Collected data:
*** Begin section ***

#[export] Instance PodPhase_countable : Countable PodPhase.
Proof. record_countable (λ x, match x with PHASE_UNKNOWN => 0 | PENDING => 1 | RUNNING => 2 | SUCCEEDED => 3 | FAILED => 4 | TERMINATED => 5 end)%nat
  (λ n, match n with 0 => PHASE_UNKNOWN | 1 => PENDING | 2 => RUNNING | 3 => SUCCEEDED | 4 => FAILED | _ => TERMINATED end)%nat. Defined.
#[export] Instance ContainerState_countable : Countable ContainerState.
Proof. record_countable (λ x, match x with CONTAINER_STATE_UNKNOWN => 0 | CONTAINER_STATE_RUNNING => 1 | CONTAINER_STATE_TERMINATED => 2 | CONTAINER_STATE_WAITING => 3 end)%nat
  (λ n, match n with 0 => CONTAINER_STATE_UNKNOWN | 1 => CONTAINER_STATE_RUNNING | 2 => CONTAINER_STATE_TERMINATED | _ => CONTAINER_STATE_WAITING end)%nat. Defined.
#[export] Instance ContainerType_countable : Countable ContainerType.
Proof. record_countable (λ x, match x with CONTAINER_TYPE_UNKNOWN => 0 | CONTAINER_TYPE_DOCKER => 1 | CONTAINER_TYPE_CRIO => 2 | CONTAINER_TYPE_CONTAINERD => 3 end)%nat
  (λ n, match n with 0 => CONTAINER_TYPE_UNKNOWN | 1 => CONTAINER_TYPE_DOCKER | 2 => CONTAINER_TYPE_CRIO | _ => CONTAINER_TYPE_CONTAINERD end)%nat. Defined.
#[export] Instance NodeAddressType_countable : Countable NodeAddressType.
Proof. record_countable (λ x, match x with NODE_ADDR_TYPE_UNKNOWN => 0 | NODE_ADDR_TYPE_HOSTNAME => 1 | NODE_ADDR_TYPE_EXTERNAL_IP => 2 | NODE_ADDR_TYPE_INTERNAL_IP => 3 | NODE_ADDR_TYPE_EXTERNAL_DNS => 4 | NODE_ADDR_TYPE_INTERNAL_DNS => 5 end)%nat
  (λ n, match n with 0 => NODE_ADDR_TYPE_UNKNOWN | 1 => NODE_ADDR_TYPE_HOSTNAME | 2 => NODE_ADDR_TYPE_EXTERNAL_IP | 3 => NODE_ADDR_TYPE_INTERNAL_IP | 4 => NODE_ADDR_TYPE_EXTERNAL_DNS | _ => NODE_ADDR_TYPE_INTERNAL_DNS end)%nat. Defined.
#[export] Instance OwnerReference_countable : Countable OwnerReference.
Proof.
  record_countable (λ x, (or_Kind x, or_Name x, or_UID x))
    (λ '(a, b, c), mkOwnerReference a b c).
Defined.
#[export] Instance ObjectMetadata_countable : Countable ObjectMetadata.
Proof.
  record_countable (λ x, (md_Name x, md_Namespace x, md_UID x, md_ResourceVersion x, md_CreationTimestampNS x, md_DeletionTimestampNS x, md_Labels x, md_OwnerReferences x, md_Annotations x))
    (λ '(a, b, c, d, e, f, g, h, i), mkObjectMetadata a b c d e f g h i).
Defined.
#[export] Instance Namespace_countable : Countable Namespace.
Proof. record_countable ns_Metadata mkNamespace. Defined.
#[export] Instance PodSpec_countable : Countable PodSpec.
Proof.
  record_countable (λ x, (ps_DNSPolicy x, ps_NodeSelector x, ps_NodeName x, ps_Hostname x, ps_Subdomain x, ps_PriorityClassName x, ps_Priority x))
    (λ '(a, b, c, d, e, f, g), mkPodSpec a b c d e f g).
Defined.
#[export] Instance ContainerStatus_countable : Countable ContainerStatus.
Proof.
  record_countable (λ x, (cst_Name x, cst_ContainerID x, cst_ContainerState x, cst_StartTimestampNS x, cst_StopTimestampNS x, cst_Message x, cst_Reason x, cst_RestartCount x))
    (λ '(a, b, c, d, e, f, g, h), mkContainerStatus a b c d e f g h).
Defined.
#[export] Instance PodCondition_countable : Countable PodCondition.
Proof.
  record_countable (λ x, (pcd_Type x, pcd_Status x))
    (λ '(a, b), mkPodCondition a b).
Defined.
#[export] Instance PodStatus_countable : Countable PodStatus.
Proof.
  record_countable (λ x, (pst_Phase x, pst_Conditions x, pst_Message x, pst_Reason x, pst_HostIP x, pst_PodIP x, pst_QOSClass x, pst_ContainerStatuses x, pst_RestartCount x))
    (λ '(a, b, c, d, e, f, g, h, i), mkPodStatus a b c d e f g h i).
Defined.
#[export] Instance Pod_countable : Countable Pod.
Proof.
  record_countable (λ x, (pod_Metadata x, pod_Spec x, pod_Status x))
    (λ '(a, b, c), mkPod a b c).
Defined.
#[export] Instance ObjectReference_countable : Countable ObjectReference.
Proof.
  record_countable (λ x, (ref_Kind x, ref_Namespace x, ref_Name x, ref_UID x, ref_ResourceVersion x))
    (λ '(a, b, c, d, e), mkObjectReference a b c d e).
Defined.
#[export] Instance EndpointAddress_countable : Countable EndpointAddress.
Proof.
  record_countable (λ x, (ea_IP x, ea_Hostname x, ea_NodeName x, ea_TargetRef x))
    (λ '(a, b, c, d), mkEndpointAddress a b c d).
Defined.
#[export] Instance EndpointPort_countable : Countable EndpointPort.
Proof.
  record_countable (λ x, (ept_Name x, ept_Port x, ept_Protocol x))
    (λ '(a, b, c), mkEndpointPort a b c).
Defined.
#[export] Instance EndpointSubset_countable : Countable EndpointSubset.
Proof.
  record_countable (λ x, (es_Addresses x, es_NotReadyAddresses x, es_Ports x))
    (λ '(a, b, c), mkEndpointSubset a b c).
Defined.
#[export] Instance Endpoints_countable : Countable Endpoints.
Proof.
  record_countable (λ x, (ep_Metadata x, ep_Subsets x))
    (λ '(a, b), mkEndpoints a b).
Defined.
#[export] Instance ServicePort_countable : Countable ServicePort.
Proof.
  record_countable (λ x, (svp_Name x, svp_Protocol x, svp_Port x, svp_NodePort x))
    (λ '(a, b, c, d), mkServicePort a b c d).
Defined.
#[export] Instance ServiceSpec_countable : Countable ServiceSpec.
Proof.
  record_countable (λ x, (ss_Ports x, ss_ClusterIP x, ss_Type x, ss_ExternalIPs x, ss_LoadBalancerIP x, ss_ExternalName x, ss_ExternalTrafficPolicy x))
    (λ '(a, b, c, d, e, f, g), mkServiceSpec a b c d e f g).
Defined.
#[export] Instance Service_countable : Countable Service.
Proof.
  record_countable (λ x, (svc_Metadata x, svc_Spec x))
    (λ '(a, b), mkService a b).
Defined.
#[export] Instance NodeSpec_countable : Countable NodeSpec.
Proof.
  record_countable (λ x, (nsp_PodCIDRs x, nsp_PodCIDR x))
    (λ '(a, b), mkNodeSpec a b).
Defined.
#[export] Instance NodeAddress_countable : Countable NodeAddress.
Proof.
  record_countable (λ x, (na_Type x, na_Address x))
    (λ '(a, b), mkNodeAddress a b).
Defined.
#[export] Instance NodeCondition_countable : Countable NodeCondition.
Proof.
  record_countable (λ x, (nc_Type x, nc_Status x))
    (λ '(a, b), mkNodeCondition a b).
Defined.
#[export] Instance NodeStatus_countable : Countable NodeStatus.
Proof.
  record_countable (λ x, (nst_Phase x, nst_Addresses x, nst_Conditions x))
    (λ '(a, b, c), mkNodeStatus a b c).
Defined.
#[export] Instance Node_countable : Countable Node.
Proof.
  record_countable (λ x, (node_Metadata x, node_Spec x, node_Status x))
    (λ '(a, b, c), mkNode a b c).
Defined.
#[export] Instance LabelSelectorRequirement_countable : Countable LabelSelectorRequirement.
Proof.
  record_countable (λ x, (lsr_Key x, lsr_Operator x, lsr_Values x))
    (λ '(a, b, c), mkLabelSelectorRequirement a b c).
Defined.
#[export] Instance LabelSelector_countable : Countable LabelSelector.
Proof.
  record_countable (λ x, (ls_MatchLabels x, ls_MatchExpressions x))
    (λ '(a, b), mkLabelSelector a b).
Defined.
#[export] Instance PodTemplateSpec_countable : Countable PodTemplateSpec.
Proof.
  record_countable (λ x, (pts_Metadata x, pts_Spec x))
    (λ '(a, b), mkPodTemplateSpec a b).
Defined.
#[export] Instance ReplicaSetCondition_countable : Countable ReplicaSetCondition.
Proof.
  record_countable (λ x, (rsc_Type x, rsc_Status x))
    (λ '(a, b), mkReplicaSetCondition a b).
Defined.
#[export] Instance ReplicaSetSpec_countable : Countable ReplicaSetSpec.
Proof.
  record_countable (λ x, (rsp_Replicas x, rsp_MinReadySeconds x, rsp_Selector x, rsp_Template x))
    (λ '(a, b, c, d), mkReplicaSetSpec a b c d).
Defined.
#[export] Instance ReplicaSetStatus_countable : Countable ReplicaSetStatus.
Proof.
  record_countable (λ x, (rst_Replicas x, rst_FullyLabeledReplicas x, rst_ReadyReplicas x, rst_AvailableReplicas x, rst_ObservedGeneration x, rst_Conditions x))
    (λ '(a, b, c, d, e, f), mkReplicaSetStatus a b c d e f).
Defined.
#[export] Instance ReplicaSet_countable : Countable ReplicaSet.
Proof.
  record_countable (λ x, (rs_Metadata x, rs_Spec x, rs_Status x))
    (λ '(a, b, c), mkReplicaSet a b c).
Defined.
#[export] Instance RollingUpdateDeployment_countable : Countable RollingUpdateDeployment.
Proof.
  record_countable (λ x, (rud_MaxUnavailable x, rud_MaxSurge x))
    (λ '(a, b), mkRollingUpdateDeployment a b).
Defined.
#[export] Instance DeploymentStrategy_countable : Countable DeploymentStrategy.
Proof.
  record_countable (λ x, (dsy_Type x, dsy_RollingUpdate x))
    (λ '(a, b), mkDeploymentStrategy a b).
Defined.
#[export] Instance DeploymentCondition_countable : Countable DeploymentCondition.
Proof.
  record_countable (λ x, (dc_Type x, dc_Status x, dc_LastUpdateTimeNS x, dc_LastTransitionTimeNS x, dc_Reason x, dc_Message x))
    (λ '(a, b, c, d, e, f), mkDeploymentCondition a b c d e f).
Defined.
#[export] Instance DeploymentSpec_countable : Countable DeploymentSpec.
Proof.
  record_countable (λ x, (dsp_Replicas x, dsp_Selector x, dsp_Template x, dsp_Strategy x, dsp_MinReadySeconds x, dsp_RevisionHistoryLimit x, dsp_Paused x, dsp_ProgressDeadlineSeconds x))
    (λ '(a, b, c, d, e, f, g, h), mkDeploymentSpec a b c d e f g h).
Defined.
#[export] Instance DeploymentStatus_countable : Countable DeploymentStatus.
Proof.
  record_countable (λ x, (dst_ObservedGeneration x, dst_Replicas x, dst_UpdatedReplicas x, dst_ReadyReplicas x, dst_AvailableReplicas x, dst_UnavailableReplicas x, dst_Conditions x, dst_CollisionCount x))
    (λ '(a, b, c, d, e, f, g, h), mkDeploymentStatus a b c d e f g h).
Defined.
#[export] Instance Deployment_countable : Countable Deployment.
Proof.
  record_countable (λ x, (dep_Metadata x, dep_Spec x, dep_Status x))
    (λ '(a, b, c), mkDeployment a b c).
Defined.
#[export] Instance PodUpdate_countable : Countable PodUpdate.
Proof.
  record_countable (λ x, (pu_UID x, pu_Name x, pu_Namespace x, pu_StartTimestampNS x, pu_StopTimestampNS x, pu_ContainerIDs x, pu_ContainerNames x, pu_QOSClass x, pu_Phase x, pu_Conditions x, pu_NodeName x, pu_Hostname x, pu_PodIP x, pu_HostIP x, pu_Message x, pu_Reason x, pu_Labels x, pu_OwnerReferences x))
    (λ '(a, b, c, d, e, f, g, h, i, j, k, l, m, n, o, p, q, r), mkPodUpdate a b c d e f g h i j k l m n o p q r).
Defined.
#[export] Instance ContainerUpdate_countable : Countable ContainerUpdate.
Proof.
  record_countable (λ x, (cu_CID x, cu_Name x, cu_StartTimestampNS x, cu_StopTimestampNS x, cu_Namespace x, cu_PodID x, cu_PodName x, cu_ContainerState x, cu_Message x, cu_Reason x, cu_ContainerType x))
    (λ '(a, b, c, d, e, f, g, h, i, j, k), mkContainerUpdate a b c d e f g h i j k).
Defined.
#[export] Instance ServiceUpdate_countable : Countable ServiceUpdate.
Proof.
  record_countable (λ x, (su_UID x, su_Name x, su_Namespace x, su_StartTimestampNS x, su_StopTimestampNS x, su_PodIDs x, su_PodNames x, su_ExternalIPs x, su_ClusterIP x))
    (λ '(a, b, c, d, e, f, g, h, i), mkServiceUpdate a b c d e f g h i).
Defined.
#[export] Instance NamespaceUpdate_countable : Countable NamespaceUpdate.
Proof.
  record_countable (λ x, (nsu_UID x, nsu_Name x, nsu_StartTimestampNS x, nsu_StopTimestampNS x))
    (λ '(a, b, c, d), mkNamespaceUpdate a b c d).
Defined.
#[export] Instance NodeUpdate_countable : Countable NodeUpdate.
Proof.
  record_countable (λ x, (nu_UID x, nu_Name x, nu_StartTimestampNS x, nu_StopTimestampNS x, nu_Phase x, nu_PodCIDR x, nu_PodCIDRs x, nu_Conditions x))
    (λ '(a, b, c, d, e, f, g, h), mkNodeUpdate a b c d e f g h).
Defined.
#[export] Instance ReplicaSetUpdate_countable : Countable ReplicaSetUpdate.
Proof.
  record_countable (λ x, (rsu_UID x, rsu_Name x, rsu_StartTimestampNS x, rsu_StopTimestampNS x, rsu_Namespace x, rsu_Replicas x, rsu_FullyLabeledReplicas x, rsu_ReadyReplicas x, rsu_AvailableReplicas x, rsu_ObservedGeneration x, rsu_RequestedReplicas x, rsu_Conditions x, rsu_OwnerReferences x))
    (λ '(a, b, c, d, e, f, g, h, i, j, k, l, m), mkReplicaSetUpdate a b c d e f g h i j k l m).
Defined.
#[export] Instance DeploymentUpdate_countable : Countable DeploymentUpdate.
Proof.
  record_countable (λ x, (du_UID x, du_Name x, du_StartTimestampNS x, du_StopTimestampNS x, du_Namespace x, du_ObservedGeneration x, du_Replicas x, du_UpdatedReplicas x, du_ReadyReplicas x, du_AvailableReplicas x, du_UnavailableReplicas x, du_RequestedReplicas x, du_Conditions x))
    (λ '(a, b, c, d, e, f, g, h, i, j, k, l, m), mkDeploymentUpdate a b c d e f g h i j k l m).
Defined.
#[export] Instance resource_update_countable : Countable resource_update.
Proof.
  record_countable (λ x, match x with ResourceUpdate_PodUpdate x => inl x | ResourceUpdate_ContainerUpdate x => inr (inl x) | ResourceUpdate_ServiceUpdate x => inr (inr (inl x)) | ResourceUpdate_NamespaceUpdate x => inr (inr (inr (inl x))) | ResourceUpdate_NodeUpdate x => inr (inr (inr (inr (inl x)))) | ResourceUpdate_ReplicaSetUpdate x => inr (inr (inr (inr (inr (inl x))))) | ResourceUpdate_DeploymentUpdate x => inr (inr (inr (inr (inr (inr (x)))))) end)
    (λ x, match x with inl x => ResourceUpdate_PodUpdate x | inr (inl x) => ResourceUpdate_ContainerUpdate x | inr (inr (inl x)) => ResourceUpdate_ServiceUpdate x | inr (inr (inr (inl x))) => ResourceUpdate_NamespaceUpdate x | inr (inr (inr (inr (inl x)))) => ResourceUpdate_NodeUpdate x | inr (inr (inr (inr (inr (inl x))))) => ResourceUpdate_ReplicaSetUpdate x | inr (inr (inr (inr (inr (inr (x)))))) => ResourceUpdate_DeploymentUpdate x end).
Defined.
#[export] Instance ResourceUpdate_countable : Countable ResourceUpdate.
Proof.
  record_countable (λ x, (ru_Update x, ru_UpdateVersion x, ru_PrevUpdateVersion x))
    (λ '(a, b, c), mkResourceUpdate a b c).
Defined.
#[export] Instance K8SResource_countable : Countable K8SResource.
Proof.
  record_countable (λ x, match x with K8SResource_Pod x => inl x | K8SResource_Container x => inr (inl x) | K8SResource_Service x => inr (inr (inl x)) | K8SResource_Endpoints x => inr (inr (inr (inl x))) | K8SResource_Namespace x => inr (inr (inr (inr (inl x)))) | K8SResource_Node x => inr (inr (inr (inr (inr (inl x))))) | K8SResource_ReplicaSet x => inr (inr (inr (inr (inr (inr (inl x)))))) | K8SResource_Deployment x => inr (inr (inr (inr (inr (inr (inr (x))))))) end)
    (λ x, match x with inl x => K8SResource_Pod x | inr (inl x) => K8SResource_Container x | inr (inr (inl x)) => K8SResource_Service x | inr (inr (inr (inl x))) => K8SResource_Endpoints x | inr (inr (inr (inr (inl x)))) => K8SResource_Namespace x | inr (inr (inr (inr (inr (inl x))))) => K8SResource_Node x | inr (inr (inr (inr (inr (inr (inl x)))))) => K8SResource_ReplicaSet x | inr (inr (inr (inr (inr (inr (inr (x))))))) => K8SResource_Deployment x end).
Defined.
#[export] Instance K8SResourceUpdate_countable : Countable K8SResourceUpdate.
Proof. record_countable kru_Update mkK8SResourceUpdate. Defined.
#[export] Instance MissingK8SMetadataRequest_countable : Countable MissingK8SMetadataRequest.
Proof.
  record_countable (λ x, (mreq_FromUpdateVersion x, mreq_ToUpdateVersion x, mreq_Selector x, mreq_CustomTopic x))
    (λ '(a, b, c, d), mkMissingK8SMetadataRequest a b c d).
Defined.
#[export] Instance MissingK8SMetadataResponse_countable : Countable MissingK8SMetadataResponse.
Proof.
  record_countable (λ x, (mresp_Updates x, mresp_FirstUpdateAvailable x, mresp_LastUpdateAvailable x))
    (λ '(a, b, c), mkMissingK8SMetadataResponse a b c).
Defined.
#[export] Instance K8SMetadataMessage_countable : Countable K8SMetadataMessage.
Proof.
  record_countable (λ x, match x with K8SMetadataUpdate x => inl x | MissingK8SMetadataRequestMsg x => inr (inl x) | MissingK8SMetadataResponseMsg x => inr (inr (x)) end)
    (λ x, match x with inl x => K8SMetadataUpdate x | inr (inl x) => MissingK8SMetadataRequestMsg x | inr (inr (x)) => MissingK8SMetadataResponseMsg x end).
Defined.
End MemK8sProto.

*** End section ***

## Problem description
Find "#[export] Instance NamespaceUpdate_countable" in the entries above and copy that whole line exactly, then each line after it through the line that contains "record_countable (λ x, (nu_UID".

## Task response
#[export] Instance NamespaceUpdate_countable : Countable NamespaceUpdate.
Proof.
  record_countable (λ x, (nsu_UID x, nsu_Name x, nsu_StartTimestampNS x, nsu_StopTimestampNS x))
    (λ '(a, b, c, d), mkNamespaceUpdate a b c d).
Defined.
#[export] Instance NodeUpdate_countable : Countable NodeUpdate.
Proof.
  record_countable (λ x, (nu_UID x, nu_Name x, nu_StartTimestampNS x, nu_StopTimestampNS x, nu_Phase x, nu_PodCIDR x, nu_PodCIDRs x, nu_Conditions x))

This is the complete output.